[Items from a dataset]
========================================

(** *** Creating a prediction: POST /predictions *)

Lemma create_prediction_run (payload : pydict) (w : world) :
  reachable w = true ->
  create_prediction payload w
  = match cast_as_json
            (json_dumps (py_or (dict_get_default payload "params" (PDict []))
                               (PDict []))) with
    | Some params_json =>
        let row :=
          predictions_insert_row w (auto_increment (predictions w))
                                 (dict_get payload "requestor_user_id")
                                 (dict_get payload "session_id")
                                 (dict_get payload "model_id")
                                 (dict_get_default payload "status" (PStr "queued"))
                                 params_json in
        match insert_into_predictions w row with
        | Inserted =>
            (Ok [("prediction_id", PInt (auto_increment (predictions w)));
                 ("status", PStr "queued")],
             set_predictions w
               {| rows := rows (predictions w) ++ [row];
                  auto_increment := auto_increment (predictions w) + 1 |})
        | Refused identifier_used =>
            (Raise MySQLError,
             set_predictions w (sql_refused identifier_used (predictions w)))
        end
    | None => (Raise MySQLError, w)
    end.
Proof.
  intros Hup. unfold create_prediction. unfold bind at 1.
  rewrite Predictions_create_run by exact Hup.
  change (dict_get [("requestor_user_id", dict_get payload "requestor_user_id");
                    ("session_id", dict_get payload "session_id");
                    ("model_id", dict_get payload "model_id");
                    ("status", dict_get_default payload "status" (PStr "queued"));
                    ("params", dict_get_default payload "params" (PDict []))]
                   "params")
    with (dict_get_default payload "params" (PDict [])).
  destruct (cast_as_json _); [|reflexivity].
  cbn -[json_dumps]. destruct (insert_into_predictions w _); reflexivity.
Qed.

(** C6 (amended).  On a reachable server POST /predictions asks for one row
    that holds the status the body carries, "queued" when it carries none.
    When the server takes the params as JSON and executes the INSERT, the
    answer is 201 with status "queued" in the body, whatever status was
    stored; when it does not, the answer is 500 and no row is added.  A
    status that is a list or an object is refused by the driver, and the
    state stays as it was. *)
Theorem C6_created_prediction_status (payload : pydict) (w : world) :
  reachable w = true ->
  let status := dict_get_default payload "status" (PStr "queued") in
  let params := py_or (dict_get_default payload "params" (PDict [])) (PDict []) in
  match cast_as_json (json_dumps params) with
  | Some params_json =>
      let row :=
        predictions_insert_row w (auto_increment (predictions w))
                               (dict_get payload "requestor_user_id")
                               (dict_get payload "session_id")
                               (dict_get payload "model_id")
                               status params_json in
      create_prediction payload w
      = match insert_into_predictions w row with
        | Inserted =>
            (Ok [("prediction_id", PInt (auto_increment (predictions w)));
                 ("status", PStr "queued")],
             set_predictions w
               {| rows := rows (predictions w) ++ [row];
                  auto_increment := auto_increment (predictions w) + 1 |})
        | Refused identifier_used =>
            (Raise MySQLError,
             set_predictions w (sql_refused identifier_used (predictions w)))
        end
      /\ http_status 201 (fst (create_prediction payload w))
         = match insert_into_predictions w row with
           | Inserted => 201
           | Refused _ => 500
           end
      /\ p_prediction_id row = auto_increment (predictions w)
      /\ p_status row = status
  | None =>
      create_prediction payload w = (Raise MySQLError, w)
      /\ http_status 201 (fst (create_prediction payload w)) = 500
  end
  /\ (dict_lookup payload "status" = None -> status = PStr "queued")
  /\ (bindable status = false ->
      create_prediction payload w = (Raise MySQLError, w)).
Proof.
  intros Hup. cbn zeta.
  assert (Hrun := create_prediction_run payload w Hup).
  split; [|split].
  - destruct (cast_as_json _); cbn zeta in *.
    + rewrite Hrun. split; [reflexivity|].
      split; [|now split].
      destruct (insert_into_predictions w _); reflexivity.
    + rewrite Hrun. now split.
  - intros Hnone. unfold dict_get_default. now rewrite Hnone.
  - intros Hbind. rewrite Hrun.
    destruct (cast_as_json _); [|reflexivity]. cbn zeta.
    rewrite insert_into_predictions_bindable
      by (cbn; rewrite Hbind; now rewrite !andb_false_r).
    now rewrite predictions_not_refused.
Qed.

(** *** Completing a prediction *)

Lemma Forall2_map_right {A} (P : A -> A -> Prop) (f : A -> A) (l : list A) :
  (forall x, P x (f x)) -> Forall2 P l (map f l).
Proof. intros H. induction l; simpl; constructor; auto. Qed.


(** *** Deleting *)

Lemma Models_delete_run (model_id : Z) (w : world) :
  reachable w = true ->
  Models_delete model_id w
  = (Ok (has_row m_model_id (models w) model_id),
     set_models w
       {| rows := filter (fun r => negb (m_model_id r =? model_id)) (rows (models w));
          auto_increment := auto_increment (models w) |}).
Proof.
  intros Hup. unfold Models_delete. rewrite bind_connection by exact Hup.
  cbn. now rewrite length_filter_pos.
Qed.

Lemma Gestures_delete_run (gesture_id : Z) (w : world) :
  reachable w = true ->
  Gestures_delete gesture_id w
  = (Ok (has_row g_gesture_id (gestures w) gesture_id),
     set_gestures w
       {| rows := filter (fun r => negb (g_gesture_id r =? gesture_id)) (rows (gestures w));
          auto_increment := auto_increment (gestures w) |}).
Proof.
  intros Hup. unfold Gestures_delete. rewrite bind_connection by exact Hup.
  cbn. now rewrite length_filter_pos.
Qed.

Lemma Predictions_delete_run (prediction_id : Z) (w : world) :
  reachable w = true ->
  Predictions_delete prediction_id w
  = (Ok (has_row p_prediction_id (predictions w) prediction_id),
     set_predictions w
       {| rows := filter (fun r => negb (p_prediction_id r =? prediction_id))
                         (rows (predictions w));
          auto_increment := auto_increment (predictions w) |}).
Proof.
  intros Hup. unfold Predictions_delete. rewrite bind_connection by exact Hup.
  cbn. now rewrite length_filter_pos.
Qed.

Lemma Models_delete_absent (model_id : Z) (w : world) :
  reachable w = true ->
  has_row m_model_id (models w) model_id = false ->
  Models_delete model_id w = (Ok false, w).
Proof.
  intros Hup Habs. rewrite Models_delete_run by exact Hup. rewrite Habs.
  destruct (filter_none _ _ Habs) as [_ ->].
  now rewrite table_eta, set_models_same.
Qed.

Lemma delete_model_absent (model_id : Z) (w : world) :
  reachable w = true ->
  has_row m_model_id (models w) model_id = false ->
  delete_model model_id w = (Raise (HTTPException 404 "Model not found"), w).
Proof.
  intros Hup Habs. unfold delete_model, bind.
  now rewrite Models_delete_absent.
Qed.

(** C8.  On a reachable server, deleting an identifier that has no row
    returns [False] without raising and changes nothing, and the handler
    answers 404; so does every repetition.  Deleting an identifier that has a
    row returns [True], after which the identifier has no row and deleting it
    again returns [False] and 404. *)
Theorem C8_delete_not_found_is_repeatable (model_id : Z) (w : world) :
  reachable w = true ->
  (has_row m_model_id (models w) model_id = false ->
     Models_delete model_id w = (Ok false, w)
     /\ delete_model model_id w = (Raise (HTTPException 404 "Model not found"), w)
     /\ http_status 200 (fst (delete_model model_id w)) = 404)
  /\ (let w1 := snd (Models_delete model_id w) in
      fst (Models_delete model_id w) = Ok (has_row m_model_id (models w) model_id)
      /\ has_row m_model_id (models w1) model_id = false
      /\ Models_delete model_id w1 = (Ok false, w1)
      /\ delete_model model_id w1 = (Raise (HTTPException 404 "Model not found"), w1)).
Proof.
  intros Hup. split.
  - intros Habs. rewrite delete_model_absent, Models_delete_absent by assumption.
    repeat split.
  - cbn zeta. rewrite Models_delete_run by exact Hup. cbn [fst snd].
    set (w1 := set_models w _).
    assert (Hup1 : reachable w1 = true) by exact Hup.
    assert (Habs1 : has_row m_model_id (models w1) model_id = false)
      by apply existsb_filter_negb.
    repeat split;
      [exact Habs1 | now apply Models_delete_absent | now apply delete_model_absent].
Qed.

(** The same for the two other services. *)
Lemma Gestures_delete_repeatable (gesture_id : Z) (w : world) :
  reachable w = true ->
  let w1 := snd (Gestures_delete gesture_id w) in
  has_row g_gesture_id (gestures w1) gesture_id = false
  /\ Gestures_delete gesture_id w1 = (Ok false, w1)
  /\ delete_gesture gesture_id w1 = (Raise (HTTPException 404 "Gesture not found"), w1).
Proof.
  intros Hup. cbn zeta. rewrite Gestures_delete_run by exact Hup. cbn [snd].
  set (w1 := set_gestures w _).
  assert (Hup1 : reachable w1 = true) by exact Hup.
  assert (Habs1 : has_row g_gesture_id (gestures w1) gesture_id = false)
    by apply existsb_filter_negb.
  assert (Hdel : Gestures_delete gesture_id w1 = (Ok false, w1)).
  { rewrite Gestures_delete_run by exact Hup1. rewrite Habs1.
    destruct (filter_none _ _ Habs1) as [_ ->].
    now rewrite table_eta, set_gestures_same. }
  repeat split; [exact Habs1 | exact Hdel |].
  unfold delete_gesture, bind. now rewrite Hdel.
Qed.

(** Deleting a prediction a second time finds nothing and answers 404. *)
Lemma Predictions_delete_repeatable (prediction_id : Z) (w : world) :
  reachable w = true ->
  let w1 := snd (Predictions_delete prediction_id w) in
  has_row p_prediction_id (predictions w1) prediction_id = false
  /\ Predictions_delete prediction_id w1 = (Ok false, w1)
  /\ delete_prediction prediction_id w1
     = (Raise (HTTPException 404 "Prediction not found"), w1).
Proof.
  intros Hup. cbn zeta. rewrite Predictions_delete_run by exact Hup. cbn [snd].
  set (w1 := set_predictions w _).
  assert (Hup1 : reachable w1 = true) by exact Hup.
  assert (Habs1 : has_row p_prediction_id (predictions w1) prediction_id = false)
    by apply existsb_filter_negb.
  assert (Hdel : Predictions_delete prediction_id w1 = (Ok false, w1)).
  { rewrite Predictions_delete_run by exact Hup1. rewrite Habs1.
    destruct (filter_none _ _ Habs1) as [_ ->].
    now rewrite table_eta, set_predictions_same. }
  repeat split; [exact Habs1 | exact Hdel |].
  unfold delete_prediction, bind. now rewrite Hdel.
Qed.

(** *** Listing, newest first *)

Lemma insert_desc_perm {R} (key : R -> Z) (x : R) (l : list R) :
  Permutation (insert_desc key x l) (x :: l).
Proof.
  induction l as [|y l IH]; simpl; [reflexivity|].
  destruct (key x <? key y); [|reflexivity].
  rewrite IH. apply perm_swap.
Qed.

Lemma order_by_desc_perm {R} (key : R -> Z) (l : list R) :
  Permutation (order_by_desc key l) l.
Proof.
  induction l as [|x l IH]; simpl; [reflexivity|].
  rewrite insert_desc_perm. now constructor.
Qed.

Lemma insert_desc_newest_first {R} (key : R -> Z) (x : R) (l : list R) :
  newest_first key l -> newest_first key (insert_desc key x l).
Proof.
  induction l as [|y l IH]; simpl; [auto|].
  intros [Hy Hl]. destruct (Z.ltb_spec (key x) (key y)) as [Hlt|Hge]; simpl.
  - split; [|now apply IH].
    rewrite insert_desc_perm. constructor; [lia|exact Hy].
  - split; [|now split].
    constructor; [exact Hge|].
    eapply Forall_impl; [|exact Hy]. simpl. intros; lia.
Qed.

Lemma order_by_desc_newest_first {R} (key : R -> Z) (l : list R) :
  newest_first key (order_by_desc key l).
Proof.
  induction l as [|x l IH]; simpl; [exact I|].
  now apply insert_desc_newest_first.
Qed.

========================================

● **Exercise objective**
All lines above containing the string "zeta" are to be collected.

● **Written solution**
  intros Hup. cbn zeta.
  - destruct (cast_as_json _); cbn zeta in *.
    destruct (cast_as_json _); [|reflexivity]. cbn zeta.
  - cbn zeta. rewrite Models_delete_run by exact Hup. cbn [fst snd].
  intros Hup. cbn zeta. rewrite Gestures_delete_run by exact Hup. cbn [snd].
  intros Hup. cbn zeta. rewrite Predictions_delete_run by exact Hup. cbn [snd].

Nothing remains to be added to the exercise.